Conn syndrome was named after J. W. Conn who first described it in 1955, in a patient who had hypertension with an aldosterone-producing adenoma. The adenoma is characterized by increased aldosterone secretion from the adrenal glands, suppressed plasma renin, hypertension, and hypokalemia. Later, many other cases of adrenal hyperplasia with inappropriately elevated aldosterone secretion were described, and now the term primary hyperaldosteronism is used to describe Conn syndrome irrespective of whether the patient has an adenoma or not.[1][2]
The diagnosis of Conn syndrome is not always easy but recognition is important as this condition can help cure hypertension with surgical or medical management. However, it is important to distinguish aldosteronoma from idiopathic adrenal hyperplasia.

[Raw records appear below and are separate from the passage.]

(* ===== verification/MetricStorageScenarios.v ===== *)
(** * Scenarios of the MetricStorage controller

    A concrete API server with one node set, on which the theorems of
    [MetricStorageController] are applied. *)

From stdpp Require Import gmap strings list.
From Stdlib Require Import ZArith Lia.
From S2P Require Import Prelude Condition Api Libs Reference Webhooks MetricStoragePkg Address Operator.
From S2P Require Import MetricStorageController.

Module MetricStorageScenarios.
Import MetricStorageController.

Definition req : NamespacedName := MkKey "openstack" "metric-storage".
Definition fin : string := GetFinalizer "MetricStorage".

Definition storage : MetricStorage :=
  Webhooks.MetricStorage_Default
    (MkMetricStorage (MkMeta "metric-storage" "openstack" ∅ ∅ [fin] None [])
       (MkMetricStorageSpec None None) (MkMetricStorageStatus (Some []))).

(** Two nodes with an address, and one whose host is not an address. *)
Definition good1 : string * Node := ("edpm-0", MkNode "edpm-0" "192.168.122.100").
Definition good2 : string * Node := ("edpm-1", MkNode "edpm-1" "edpm-1.example.com").
Definition bad : string * Node := ("edpm-2", MkNode "edpm-2" "edpm-2").

Definition goodSet : NodeSet := MkNodeSet ["nova"; "telemetry"] (list_to_map [good1; good2]).
Definition otherSet : NodeSet := MkNodeSet ["nova"] (list_to_map [bad]).
Definition badSet : NodeSet := MkNodeSet ["telemetry"] (list_to_map [good1; good2; bad]).

(** The API server: the MonitoringStack is answered available; the nodes of a
    node set are visited in the order of [order]. *)
Definition answered (k : Kind) : obj k -> obj k :=
  match k with
  | StackKind => fun o =>
      MkObsStack (obs_Meta o) (obs_Spec o) [MkStackCondition "Available" "True" "Available" ""]
  | _ => fun o => o
  end.

Definition world (sets : list NodeSet) (order : gmap string Node -> list (string * Node))
    (X : Type) (e : CallE X) (u : unit) : X * unit :=
  (match e in CallE X return X with
   | GetMetricStorage _ => inl storage
   | NewHelper _ => None
   | PatchInstance _ => Some (Errorf "conflict")
   | GetCRD _ => None
   | Watch _ => None
   | Fetch k _ => inl None
   | SetControllerReference _ _ m => inl m
   | Commit k o => inl (answered k o, OperationResultCreated)
   | ListIPSets _ => inl []
   | ListNodeSets _ => inl sets
   | GetDataPlaneService _ => inr (MkError true "not found")
   | GetIPSet _ => inr (MkError true "not found")
   | RangeNodes nodes => order nodes
   | ListMetricStorages _ => inl [storage]
   end, u).

Definition serverWorld := world [goodSet; otherSet] map_to_list.

Definition trace := (interp serverWorld (Reconcile [] req) tt).1.1.
Definition result := (interp serverWorld (Reconcile [] req) tt).1.2.

Lemma metricStorage_scenario_runs : runs (Reconcile [] req) trace result.
Proof.
  unfold trace, result. destruct (interp _ _ _) as [[tr o] u] eqn:H. by eapply interp_runs.
Qed.

Definition patched : MetricStorage :=
  match omap patchOf trace with (i', _) :: _ => i' | [] => storage end.

(** A pass, and a second one by the same process. *)
Definition trace2 := (interp serverWorld (Reconcile result.1 req) tt).1.1.
Definition result2 := (interp serverWorld (Reconcile result.1 req) tt).1.2.

Lemma scenario2_runs : runs (Reconcile result.1 req) trace2 result2.
Proof.
  unfold trace2, result2. destruct (interp _ _ _) as [[tr o] u] eqn:H. by eapply interp_runs.
Qed.

Lemma metricstorage_watches_once_witness :
  result2.1 = omap watched ((nil ++ trace) ++ trace2) /\ length result2.1 = 4.
Proof.
  split; [|by vm_compute].
  apply (metricstorage_watches_once result2.1).
  eapply reachable_pass; [eapply reachable_pass; [apply reachable_start|]|].
  - rewrite <-surjective_pairing. apply metricStorage_scenario_runs.
  - rewrite <-surjective_pairing. apply scenario2_runs.
Defined.

(** The API server refuses the patch, and the pass reports success. *)
Lemma metricstorage_patch_error_dropped_witness :
  result.2 = Val (emptyResult, None) /\
  exists pre i' err, trace = pre ++ [Ev (PatchInstance i') (Some err)].
Proof.
  split; [by vm_compute|].
  destruct (metricstorage_patch_error_dropped [] req trace result.1 result.2 storage)
    as [(err & H & _)|(pre & i' & [err|] & H & H' & _)].
  - rewrite <-surjective_pairing. apply metricStorage_scenario_runs.
  - reflexivity.
  - exfalso. apply (f_equal length) in H. vm_compute in H. discriminate H.
  - exists pre, i', err. exact H.
  - exfalso. vm_compute in H'. discriminate H'.
Defined.

Lemma storage_live : live storage.
Proof. split_and!; [done|by apply (bool_decide_unpack _)|done]. Qed.

(** Every node that runs the telemetry service has a usable host. *)
Lemma server_usable ns : ns ∈ [goodSet; otherSet] -> hasTelemetry ns = true ->
  Forall (fun p => usable p.2) (map_to_list (nset_Nodes ns)).
Proof.
  intros [->|[->|Hn]%elem_of_cons]%elem_of_cons Ht; [|done|by apply not_elem_of_nil in Hn].
  unfold goodSet, nset_Nodes.
  rewrite map_to_list_to_map by (apply (bool_decide_unpack _); by vm_compute).
  constructor; [left; by vm_compute|]. constructor; [right; by vm_compute|constructor].
Qed.

Lemma metricstorage_pass_deploys_witness :
  exists o cs m sc, omap written trace = [WroteStack o cs; WroteMonitor m; WroteScrape sc] /\
    scf_Targets sc ≡ₚ ["192.168.122.100:9100"; "edpm-1.example.com:9100"] /\
    statusOf (crConds patched) ScrapeConfigReadyCondition = Some ConditionTrue.
Proof.
  destruct (metricstorage_pass_deploys [] req trace result.1 storage patched (Some (Errorf "conflict")))
    as (o & cs & m & sc & H & _ & _ & _ & Hts & _ & Ht & _).
  - exact metricStorage_scenario_runs.
  - reflexivity.
  - exact storage_live.
  - right. done.
  - apply list_elem_of_In. vm_compute. left. reflexivity.
  - exists o, cs, m, sc. split; [exact H|]. split.
    + rewrite (Hts [goodSet; otherSet]).
      * vm_compute. constructor.
      * apply interp_keeps. by intros X [] u; simpl.
      * exact server_usable.
    + apply Ht. apply list_elem_of_In. simpl. by right; right; left.
Defined.

Definition state : ReconcilerState := MkState storage [].

Definition targetsTrace := (interp serverWorld (getNodeExporterTargets storage state) tt).1.1.
Definition targetsResult := (interp serverWorld (getNodeExporterTargets storage state) tt).1.2.

Lemma targets_runs :
  runs (getNodeExporterTargets storage state) targetsTrace (targetsResult.1, targetsResult.2).
Proof.
  unfold targetsTrace, targetsResult. destruct (interp _ _ _) as [[tr [s o]] u] eqn:H.
  by eapply interp_runs.
Qed.

Lemma node_targets_complete_witness :
  exists ts, targetsResult.2 = Val (inl ts) /\
    ts ≡ₚ ["192.168.122.100:9100"; "edpm-1.example.com:9100"].
Proof.
  destruct (node_targets_complete storage [goodSet; otherSet] state targetsTrace
    targetsResult.1 targetsResult.2 targets_runs) as (_ & ts & Ho & Hts).
  - apply interp_keeps. by intros X [] u; simpl.
  - exact server_usable.
  - exists ts. split; [exact Ho|]. rewrite Hts. vm_compute. constructor.
Defined.

(** A data plane with IPSets: the first node has a reservation on the control
    plane, the second one only on another network. *)
Definition node0 : Node := MkNode "edpm-0" "192.168.122.100".
Definition node1 : Node := MkNode "edpm-1" "edpm-1.example.com".
Definition ipset0 : IPSet :=
  MkIPSet "edpm-0" [MkReservation "tenant" "172.19.0.100"; MkReservation "ctlplane" "172.20.0.100"].
Definition ipset1 : IPSet := MkIPSet "edpm-1" [MkReservation "tenant" "172.19.0.101"].
Definition plane : DataPlane :=
  MkDataPlane [MkNodeSet ["telemetry"] (<["edpm-0" := node0]> {["edpm-1" := node1]})]
    (<["edpm-0" := ipset0]> {["edpm-1" := ipset1]}) (Some ["ctlplane"]).

Definition planeWorld (X : Type) (e : CallE X) (u : unit) : X * unit :=
  (match e in CallE X return X with
   | ListIPSets _ => inl (map_to_list (dp_IPSets plane)).*2
   | ListNodeSets _ => inl (dp_NodeSets plane)
   | GetDataPlaneService _ => inl (MkDataPlaneService ["ctlplane"])
   | GetIPSet key =>
       match dp_IPSets plane !! key_Name key with
       | Some ipset => inl ipset
       | None => inr (MkError true "not found")
       end
   | RangeNodes nodes => map_to_list nodes
   | e => (world [] map_to_list _ e tt).1
   end, u).

Definition planeTrace := (interp planeWorld (getNodeExporterTargets storage state) tt).1.1.
Definition planeResult := (interp planeWorld (getNodeExporterTargets storage state) tt).1.2.

Lemma plane_runs : runs (getNodeExporterTargets storage state) planeTrace (planeResult.1, planeResult.2).
Proof.
  unfold planeTrace, planeResult. destruct (interp _ _ _) as [[tr [s o]] u] eqn:H. by eapply interp_runs.
Qed.

Lemma plane_keeps : Forall (keeps (answers plane)) planeTrace.
Proof.
  apply interp_keeps. intros X e u. destruct e; try done; simpl.
  - eexists. split; [reflexivity|done].
  - unfold plane. simpl. destruct (_ !! _); [reflexivity|]. eexists. reflexivity.
  - done.
Qed.

Definition planeAddress (name : string) (n : Node) : string :=
  if String.eqb name "edpm-0" then "172.20.0.100" else node_AnsibleHost n.

Lemma plane_addresses ns : ns ∈ dp_NodeSets plane -> hasTelemetry ns = true -> forall name n,
  nset_Nodes ns !! name = Some n ->
  nodeAddress plane name n (planeAddress name n) /\ planeAddress name n <> "".
Proof.
  intros ->%list_elem_of_singleton _ name n Hn. simpl in Hn.
  apply lookup_insert_Some in Hn as [[<- <-]|[_ [<- <-]%lookup_singleton_Some]].
  - split; [|done].
    apply (address_reserved plane "edpm-0" node0 ipset0 [MkReservation "tenant" "172.19.0.100"]
      (MkReservation "ctlplane" "172.20.0.100") []); [reflexivity|reflexivity| |].
    + constructor; [|constructor]. intros (nets & [= <-] & Hin%list_elem_of_singleton). discriminate Hin.
    + exists ["ctlplane"]. split; [done|]. by apply list_elem_of_singleton.
  - split; [|done]. apply (address_host plane "edpm-1" node1 ipset1); [reflexivity| |].
    + constructor; [|constructor]. intros (nets & [= <-] & Hin%list_elem_of_singleton). discriminate Hin.
    + apply address_ansible, usable_scrapable. right. by vm_compute.
Qed.

Lemma node_targets_reserved_witness :
  exists ts, planeResult.2 = Val (inl ts) /\
    ts ≡ₚ ["172.20.0.100:9100"; "edpm-1.example.com:9100"].
Proof.
  destruct (node_targets_reserved plane storage planeAddress state planeTrace
    planeResult.1 planeResult.2 plane_runs plane_keeps) as (_ & ts & Ho & Hts).
  - discriminate.
  - exact plane_addresses.
  - exists ts. split; [exact Ho|]. rewrite Hts. apply (bool_decide_unpack _). by vm_compute.
Defined.

(** The bad node is visited second: the third node is not scraped. *)
Definition badWorld := world [badSet] (fun _ => [good1; bad; good2]).
Definition badTrace := (interp badWorld (getNodeExporterTargets storage state) tt).1.1.
Definition badResult := (interp badWorld (getNodeExporterTargets storage state) tt).1.2.

Lemma bad_runs : runs (getNodeExporterTargets storage state) badTrace (badResult.1, badResult.2).
Proof.
  unfold badTrace, badResult. destruct (interp _ _ _) as [[tr [s o]] u] eqn:H.
  by eapply interp_runs.
Qed.

Lemma node_targets_truncated_witness :
  badResult.2 = Val (inl (hostTargets [good1])).
Proof.
  apply (node_targets_truncated storage badSet [good1] bad.1 bad.2 [good2] state badTrace
    badResult.1 badResult.2 bad_runs).
  - apply interp_keeps. by intros X [] u; simpl.
  - by vm_compute.
  - constructor; [left; by vm_compute|constructor].
  - right. by vm_compute.
Defined.
End MetricStorageScenarios.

Aldosteronomas are removed surgically, whereas idiopathic adrenal hyperplasia is managed with medications. At the same time, one as to be aware that there are conditions that cause elevated aldosterone levels including familial disease, aldosterone-producing renin-responsive adenomas. ectopic secretion (from kidneys and ovary) and adrenocortical carcinomas.
The syndrome may be secondary to adrenal hyperplasia, adrenal adenoma, aldosterone-secreting adrenal carcinoma (1%), or familial hyperaldosteronism (FH).[3][4][5]

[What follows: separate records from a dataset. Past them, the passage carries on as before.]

(** ** reconcileDelete *)
Definition reconcileDelete : CM RE :=
  let* instance := get in
  let* r := call (GetKeystoneService CeilometerPkg.ServiceName (meta_Namespace (cei_Meta instance))) in
  let removeOurs : CM RE := removeFinalizer finalizer ;;; ret (emptyResult, None) in
  match r with
  | inr err => if err_notFound err then removeOurs else ret (emptyResult, Some err)
  | inl m =>
      let '(fs, changed) := RemoveFinalizer (meta_Finalizers m) finalizer in
      if (changed : bool) then
        let* err := call (UpdateKeystoneService (withFinalizers fs m)) in
        match err with
        | Some e => if err_notFound e then removeOurs else ret (emptyResult, err)
        | None => removeOurs
        end
      else removeOurs
  end.

(** ** Reconcile *)
Definition initialConditions : Conditions :=
  Init (Some []) (CreateList [
    UnknownCondition InputReadyCondition InitReason (lib "InputReadyInitMessage");
    UnknownCondition ServiceConfigReadyCondition InitReason (lib "ServiceConfigReadyInitMessage");
    UnknownCondition DeploymentReadyCondition InitReason (lib "DeploymentReadyInitMessage");
    UnknownCondition ServiceAccountReadyCondition InitReason (lib "ServiceAccountReadyInitMessage");
    UnknownCondition RoleReadyCondition InitReason (lib "RoleReadyInitMessage");
    UnknownCondition RoleBindingReadyCondition InitReason (lib "RoleBindingReadyInitMessage");
    UnknownCondition KeystoneServiceReadyCondition InitReason (text "")]).

(** The part of [Reconcile] after the deferred function is set up. *)
Definition reconcileBody : CM RE :=
  let* instance := get in
  let* added := (if notDeleting (cei_Meta instance) then addFinalizer finalizer else ret false) in
  if (added : bool) then ret (emptyResult, None) else
  let* instance := get in
  match ceit_Conditions (cei_Status instance) with
  | None => modifyConds (fun _ => initialConditions) ;;; ret (emptyResult, None)
  | Some _ =>
      ensureHash ;;;
      if negb (notDeleting (cei_Meta instance)) then reconcileDelete else reconcileNormal
  end.

Definition Reconcile (req : NamespacedName) : prog CallE (outcome RE) :=
  Vis (GetCeilometer req) (fun r =>
  match r with
  | inr err =>
      if err_notFound err then Ret (Val (emptyResult, None))
      else Ret (Val (emptyResult, Some err))
  | inl instance =>
      Vis (NewHelper instance) (fun e =>
      match e with
      | Some err => Ret (Val (emptyResult, Some err))
      | None => runM (withDefer reconcileBody (deferPatch PatchInstance true)) instance
      end)
  end).

(** ** The watch on secrets: which Ceilometers a secret concerns *)
Definition ownerRequests (namespace : string) (ref : OwnerReference) (items : list Ceilometer)
    : list NamespacedName :=
  if String.eqb (own_Kind ref) "TransportURL" then
    omap (fun cr => if String.eqb (own_Name ref) (meta_Name (cei_Meta cr) +:+ "-transport")
                    then Some (MkKey namespace (meta_Name (cei_Meta cr))) else None) items
  else [].

Definition transportURLSecretFn (o : ObjectMeta) : prog CallE (list NamespacedName) :=
  Vis (ListCeilometers (meta_Namespace o)) (fun r =>
  match r with
  | inr _ => Ret []
  | inl items =>
      Ret (concat (map (fun ref => ownerRequests (meta_Namespace o) ref items) (meta_OwnerReferences o)))
  end).
End Controller.

(** ** Observations on a trace *)
Definition fetched (tr : list (event CallE)) : option Ceilometer :=
  match tr with
  | Ev e x :: _ =>
      match e in CallE X return X -> option Ceilometer with
      | GetCeilometer _ => fun x => match x with inl i => Some i | inr _ => None end
      | _ => fun _ => None
      end x
  | [] => None
  end.

Definition patchOf (ev : event CallE) : option (Ceilometer * option GoError) :=
  match ev with
  | Ev e x =>
      match e in CallE X return X -> option (Ceilometer * option GoError) with
      | PatchInstance i => fun x => Some (i, x)
      | _ => fun _ => None
      end x
  end.

(** The StatefulSets written. *)
Definition sfsetOf (ev : event CallE) : option StatefulSet :=
  match ev with
  | Ev e _ => match e with StatefulSetCreateOrPatch def _ => Some def | _ => None end
  end.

Various specific genetic alterations (see below) have been identified for rare familial forms of the disease. In a majority of these genetic alterations, the endpoint is Ca influx and membrane depolarization resulting in aldosterone hypersecretion.
Mutations in three other genes encoding for membrane proteins (Na/K-ATPase (ATP1A), ca ATPase (ATP2B3) and Ca1.3 (CACNAID) are associated with Ca influx and/or activated calcium signaling pathways leading to increased production of aldosterone by CYP11B2 gene.
Recently, a single-nucleotide polymorphism (c.-2G>C) of the NR3C2 gene that codes for mineralocorticoid receptor (MR) has been shown to be associated with increased activation of RAS and increased blood pressure in the general population.
In most cases, the aldosteronomas arise from the zona fasciculata. There is often significant glandular hyperplasia.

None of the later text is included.